The COVID pandemic has hugely impacted many areas of the global community – including post-graduate education. Due to health, travel and safety restrictions, many Erasmus+ programmes have had to provide education through an online and/or hybrid format, while students from Europe and abroad continue to face significant hurdles conducting their studies. This is especially true for Erasmus+ exchange students.
It’s been over a year since we’ve all had to learn how to live with COVID-19. With significant changes to our daily routines, our habits and even our hobbies. Additionally, there have been many big changes to how the world now functions, so it comes as no surprise to hear that Erasmus+ mobilities have changed too.
As travel and other restrictions continue to ease throughout Europe, students and faculties share their optimism regarding the future of overseas education. Despite the challenges, many have shared that they have no regrets pursuing higher education in Europe, even during the pandemic. The past couple of years have made Erasmus+ programmes reflect and consider the many ways in which the delivery of education and student experiences can be improved upon.
Now, filling in all those Erasmus+ documents pre-Covid feels like a distant memory and that was the easy part! People had just started talking about Coronavirus during the latter part of 2019, but that topic was not the most important one in daily lives and the unknown virus seemed far away. Everyone knows what happened just a few months later. People had to cope with an emotional rollercoaster and inevitable changes to everyday life. Students (and others) wondered where they’d be just a year later – especially if they had an Erasmus+ mobility planned. While some were still hopeful that their Erasmus+ journey would take place and this helped them get through lockdown, others wondered whether life would ever be the same again.

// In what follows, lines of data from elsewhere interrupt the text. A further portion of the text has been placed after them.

(** C5. For every requested length [n > 8], when the eight one-byte
    copies all succeed, [randomread] makes exactly those eight copies (of
    the bytes of eight successive steps, each by the call
    [either_copyout fd dst]), returns 8 and leaves the seed stepped eight
    times; and no call of [randomread], whatever its arguments, returns
    more than 8 or makes more than eight copies. *)
Theorem randomread_clamp fd dst n s sts w' :
  n > 8 ->
  copyout_each fd dst (lfsr_stream 8 (rand_seed s)) (world s) = Some (sts, w') ->
  Forall (fun st => st <> -1) sts ->
  (exists s',
      randomread fd dst n s = Some (8, s') /\
      rand_seed s' = lfsr_iter 8 (rand_seed s) /\
      world s' = w' /\
      trace s' = trace s ++ [EvAcquire]
                   ++ copyout_events fd dst (lfsr_stream 8 (rand_seed s)) sts
                   ++ [EvRelease] /\
      copyouts (trace s') = (copyouts (trace s) + 8)%nat /\
      copyouts_ok (trace s') = (copyouts_ok (trace s) + 8)%nat) /\
  (forall fd0 dst0 n0 s0 r s0',
      randomread fd0 dst0 n0 s0 = Some (r, s0') ->
      0 <= r <= 8 /\
      (copyouts (trace s0') <= copyouts (trace s0) + 8)%nat).
Proof.
  intros Hn Hc Hok.
  pose proof (copyout_each_length _ _ _ _ _ _ Hc) as Hlen.
  split.
  - eexists. split; [|split; [|split; [|split; [|split]]]].
    + rewrite randomread_unfold.
      destruct (decide (n > 8)) as [_|]; [|lia].
      erewrite (randomread_loop_all 8); [reflexivity | simpl; lia | exact Hc | exact Hok].
    + reflexivity.
    + reflexivity.
    + cbn [trace]. rewrite <- !app_assoc. reflexivity.
    + cbn [trace]. rewrite !copyouts_app, copyouts_events by exact Hlen.
      simpl. lia.
    + cbn [trace]. rewrite !copyouts_ok_app, copyouts_ok_events by assumption.
      simpl. lia.
  - intros fd0 dst0 n0 s0 r s0' Hr.
    rewrite randomread_unfold in Hr.
    match type of Hr with
    | context [randomread_loop ?f ?a ?b ?c ?d ?e] =>
        destruct (randomread_loop f a b c d e) as [[i s1]|] eqn:Hl; [|discriminate]
    end.
    injection Hr as <- <-. apply randomread_loop_bound in Hl as (Hi & Hcp & _).
    simpl in *. rewrite copyouts_app in *. simpl in *.
    destruct (decide (n0 > 8)); lia.
Qed.

(** A copy that fails cuts the call short: when the first [k] copies of a
    call go through and the next one reports [-1], with [k] below the
    clamped length, [randomread] returns [k], and the seed has been
    stepped [k + 1] times, the step of the failed iteration included. *)
Lemma randomread_short_count k fd dst n s sts w1 w2 :
  Z.of_nat k < Z.min n 8 ->
  copyout_each fd dst (lfsr_stream k (rand_seed s)) (world s) = Some (sts, w1) ->
  Forall (fun st => st <> -1) sts ->
  either_copyout fd dst (lfsr_iter (S k) (rand_seed s)) w1 = Some (-1, w2) ->
  randomread fd dst n s
  = Some (Z.of_nat k,
          mk_kstate (lfsr_iter (S k) (rand_seed s)) (devsw s) w2
            (trace s ++ [EvAcquire]
               ++ copyout_events fd dst (lfsr_stream k (rand_seed s)) sts
               ++ [EvCopyout fd dst (lfsr_iter (S k) (rand_seed s)) (-1); EvRelease])).
Proof.
  intros Hk Hc Hok Hbad. rewrite randomread_unfold.
  erewrite (randomread_loop_short 8 k); [| lia | | exact Hc | exact Hok | exact Hbad].
  - simpl. rewrite <- !app_assoc. reflexivity.
  - destruct (decide (n > 8)); lia.
Qed.

(** *** [randomwrite] *)

(** C6. For every length [n] other than 1 and every source,
    [randomwrite] returns [-1] and leaves the whole state as it was: the
    seed, the memory, and the log of calls, to which neither a lock
    operation nor a copy has been added. *)
Theorem randomwrite_bad_length fd src n s :
  n <> 1 -> randomwrite fd src n s = Some (-1, s).
Proof.
  intros Hn. unfold randomwrite.
  destruct (decide (n <> 1)); [reflexivity | contradiction].
Qed.

(** With length 1, [randomwrite] returns the status of its one call of
    [either_copyin], whatever that is, and the seed is the byte that the
    call stored, if it stored one. The flag of the call is [src]
    converted to [int], not [fd]. *)
Lemma randomwrite_copy_status fd src s st stored :
  either_copyin (to_int src) src (world s) = Some (st, stored) ->
  randomwrite fd src 1 s
  = Some (st, mk_kstate (from_option to_uint8 (rand_seed s) stored)
                (devsw s) (world s)
                (trace s ++ [EvAcquire; EvCopyin (to_int src) src st; EvRelease])).
Proof.
  intros Hc. unfold randomwrite.
  destruct (decide (1 <> 1)) as [|_]; [contradiction|].
  unfold mbind, kbind, acquire, release, log, copyin_seed. simpl.
  rewrite Hc. simpl. rewrite <- !app_assoc. reflexivity.
Qed.

(** The first argument of [randomwrite] plays no part. *)
Lemma randomwrite_ignores_fd fd fd' src n s :
  randomwrite fd src n s = randomwrite fd' src n s.
Proof. reflexivity. Qed.

(** When the copy that a call of [randomwrite] with length 1 makes, with
    [src] converted to [int] as its flag, reports the status [st] and stores
    nothing, the call returns [st] and the seed is unchanged. *)
Lemma randomwrite_copy_fault fd src s st :
  either_copyin (to_int src) src (world s) = Some (st, None) ->
  exists s',
    randomwrite fd src 1 s = Some (st, s') /\
    rand_seed s' = rand_seed s /\
    devsw s' = devsw s /\
    world s' = world s /\
    trace s' = trace s ++ [EvAcquire; EvCopyin (to_int src) src st; EvRelease].
Proof.
  intros Hc. eexists. split; [exact (randomwrite_copy_status fd src s st None Hc)|].
  repeat split.
Qed.

(** When the copy that [randomwrite] makes stores the byte [b], the seed
    is [b], and a following [randomread] of at least one byte gives
    [lfsr_char b] to its first copy. *)
Lemma randomwrite_reseed fd src s st b :
  is_uint8 b ->
  either_copyin (to_int src) src (world s) = Some (st, Some b) ->
  exists s',
    randomwrite fd src 1 s = Some (st, s') /\
    rand_seed s' = b /\
    (forall fd' dst n r s'',
        1 <= n ->
        randomread fd' dst n s' = Some (r, s'') ->
        exists st' rest,
          trace s'' = trace s' ++ EvAcquire :: EvCopyout fd' dst (lfsr_char b) st' :: rest).
Proof.
  intros Hb Hc. eexists. split; [exact (randomwrite_copy_status fd src s st _ Hc)|].
  simpl. rewrite to_uint8_small by exact Hb. split; [reflexivity|].
  intros fd' dst n r s'' Hn Hr. rewrite randomread_unfold in Hr.
  change 8%nat with (S 7) in Hr.
  rewrite randomread_loop_step in Hr by (destruct (decide (n > 8)); lia).
  cbn [rand_seed world devsw trace] in Hr.
  destruct (either_copyout fd' dst (lfsr_char b) (world s)) as [[st' w']|]; [|discriminate].
  cbv zeta in Hr.
  destruct (decide (st' = -1)).
  - injection Hr as <- <-. simpl. exists st', [EvRelease].
    rewrite <- !app_assoc. reflexivity.
  - match type of Hr with
    | context [randomread_loop ?f ?a ?b ?c ?d ?e] =>
        destruct (randomread_loop f a b c d e) as [[i s1]|] eqn:Hl; [|discriminate]
    end.
    injection Hr as <- <-. apply randomread_loop_trace in Hl as [rest Hl].
    cbn [trace] in *. rewrite Hl. exists st', (rest ++ [EvRelease]).
    rewrite <- !app_assoc. reflexivity.
Qed.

Things are different now and while an Erasmus+ mobility may not look quite the way students imagined it; with a few more challenges, it is still worth diving into this type of adventure. The chances of going to a huge party may not look as realistic, but taking a walk in nearby forests or exploring a new home in an alternative way will bring another perspective to life. In some areas, students might no be not able to visit the museums, but there’s still an opportunity to pay more attention to the beautiful architecture of a city. Travel might be less easy as before, despite best laid plans, but there will still be time to explore a host country. Last but not least, it might feel impossible to meet all the other Erasmus+ students physically, but there is always a way to approach new people and find common interests. Even online, remotely and safely.